The Evolution of An Insurance Safety Net
New Jersey has long recognized the importance of protecting policyholders and claimants in the property and casualty insurance marketplace.
The Guaranty Association provides a safety net for claimants designed to mitigate the effects of loss on claimants and policyholders who, through no fault of their own, find themselves without coverage.
Historically, this safety net system was spread among a variety of entities. They include:
The Unsatisfied Claim and Judgment Fund (UCJF)
Established in 1952 to pay the damages of victims who were hurt in an accident with an uninsured or unidentified motorist. The payment of “excess medical benefits”, medical costs related to an auto accident in excess of $75,000, was later added to the UCJF’s mission in an effort to control medical expenses by providing a level of reinsurance for auto policies.
In June 2003, the legislature passed and the Governor signed the New Jersey Automobile Insurance Competition and Choice Act, which was designed to improve the New Jersey auto insurance market, attract more competition, and give consumers more choices in carriers and coverage. The Act also provided for improvements to the state safety net. To that end, the Act transferred responsibility for the UCJF, the JUA and the MTF to the Association.
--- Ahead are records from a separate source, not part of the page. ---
Lemma ledger_at_mono (fl : nat) (hz hz' : Z) (s : state) :
  ledger_at fl hz s -> hz <= hz' -> ledger_at fl hz' s.
Proof.
  intros [] Hle. constructor; try assumption.
  - intros t ms H. apply led_delays0 in H. lia.
  - lia.
Qed.

Lemma ledger_initial (t0 : Z) : ledger (initial t0).
Proof.
  constructor; cbn; try tauto; try reflexivity.
  - intros pre e1 mid e2 post H. destruct pre; discriminate.
  - intros pre t ms mid t2 b post H. destruct pre; discriminate.
  - unfold horizon. cbn. lia.
Qed.

Lemma ledger_at_emit_attempt (it : QueueItem) (s : state) :
  ledger_at 0 (now s) s ->
  ledger_at 1 (now s) (emit (Attempt (now s) (item_body it)) s).
Proof.
  intros []. constructor; cbn [trace emit now lastSent set_lastSent].
  - rewrite attempts_app, length_app, led_outstanding0. cbn.
    rewrite settled_count_app. cbn. lia.
  - intros e H. apply in_snoc in H as [H | ->]; [auto | cbn; lia].
  - apply chronological_snoc; assumption.
  - intros t ms H. apply in_snoc in H as [H | H]; [auto | discriminate].
  - apply honoured_snoc_attempt; assumption.
  - rewrite last_resolved_snoc. assumption.
  - lia.
Qed.

Lemma ledger_at_emit_delay (ms : Z) (s : state) :
  ledger_at 0 (now s) s -> 0 <= ms ->
  ledger_at 0 (now s + ms) (emit (Delay (now s) ms) s).
Proof.
  intros [] Hms. constructor; cbn [trace emit now lastSent set_lastSent].
  - rewrite attempts_snoc_delay, settled_count_app. cbn. lia.
  - intros e H. apply in_snoc in H as [H | ->]; [auto | cbn; lia].
  - apply chronological_snoc; assumption.
  - intros t ms' H. apply in_snoc in H as [H | H].
    + apply led_delays0 in H. lia.
    + injection H as -> ->. lia.
  - apply honoured_snoc_other; [assumption | discriminate].
  - rewrite last_resolved_snoc. assumption.
  - lia.
Qed.
(** * Split instances: a shallow embedding of [rowspit_instances/widget.py]

    The widget [OWSplitInstancesWidget] keeps a table, a combo-box model
    of candidate quantity columns, and a button.  Its method [split]
    repeats every row of the table as many times as the selected column
    says, and leaves that column out of the attributes of the result.

    The file has three parts: the data of the Orange library the widget
    works on (variables, domains, rows, tables and cell values), the
    widget itself as a small state-and-exception monad, and the theorems
    about it. *)

From Stdlib Require Import ZArith List String Bool Lia.
From Stdlib Require Import Floats.SpecFloat.
Import ListNotations.
Local Open Scope string_scope.
Local Open Scope Z_scope.

(** ** Cell values

    The numeric part of an Orange table is a [float64] array.  A cell is
    modelled by its exact IEEE-754 value ([spec_float]: signed zero,
    infinity, NaN, or [(-1)^s * m * 2^e]).  The widget only tests and
    compares cells, it never rounds. *)

Module Float.

Definition float := spec_float.

(** [np.isnan(v)] *)
Definition isnan (f : float) : bool :=
  match f with
  | S754_nan => true
  | _ => false
  end.

(** The signed mantissa of a finite float. *)
Definition mantissa (s : bool) (m : positive) : Z :=
  if s then Z.neg m else Z.pos m.

(** [np.equal(np.mod(v, 1), 0)]: [fmod] is exact, the sign adjustment
    of [np.mod] maps a non-zero remainder into (0, 1], and the remainder
    of an infinity or of NaN is NaN, which equals nothing. *)
Definition mod1_is_zero (f : float) : bool :=
  match f with
  | S754_zero _ => true
  | S754_finite _ m e =>
      if 0 <=? e then true else Z.pos m mod 2 ^ (- e) =? 0
  | S754_infinity _ | S754_nan => false
  end.

(** [n < v] for a Python [int] n: the comparison of an int with a float
    is exact.  The widget never compares with NaN: the loop of [split]
    is guarded by [np.isnan]. *)
Definition int_lt (n : Z) (f : float) : bool :=
  match f with
  | S754_zero _ => n <? 0
  | S754_infinity s => negb s
  | S754_nan => false
  | S754_finite s m e =>
      if 0 <=? e then n <? mantissa s m * 2 ^ e
      else n * 2 ^ (- e) <? mantissa s m
  end.

(** [int(v)]: the integer part of a finite float, rounded towards zero
    (0 is returned where Python raises, on infinities and NaN). *)
Definition to_int (f : float) : Z :=
  match f with
  | S754_finite s m e =>
      if 0 <=? e then mantissa s m * 2 ^ e
      else Z.quot (mantissa s m) (2 ^ (- e))
  | _ => 0
  end.

(** The float with integer value [z]. *)
Definition of_int (z : Z) : float :=
  match z with
  | Z0 => S754_zero false
  | Zpos p => S754_finite false p 0
  | Zneg p => S754_finite true p 0
  end.

End Float.

(** A cell read from a row: a float (attributes, class variables and
    numeric metas) or a string (text metas). *)
Inductive value :=
| Num (f : Float.float)
| Str (s : string).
The New Jersey Property-Liability Insurance Guaranty Association (PLIGA)
Established in 1974, PLIGA was created to pay claimants and policyholders of insolvent property-casualty companies.
New Jersey Medical Malpractice Reinsurance Association (NJMMRA)
Established in 1976 in response to a failing medical malpractice marketplace in which doctors were having difficulty finding coverage. It provided policies directly to physicians, as well as reinsurance to their insurers.
Surplus Lines Insurance Guaranty Fund (Fund)
Established in 1984 to provide a safety net for the claimants and policyholders of insolvent surplus lines companies.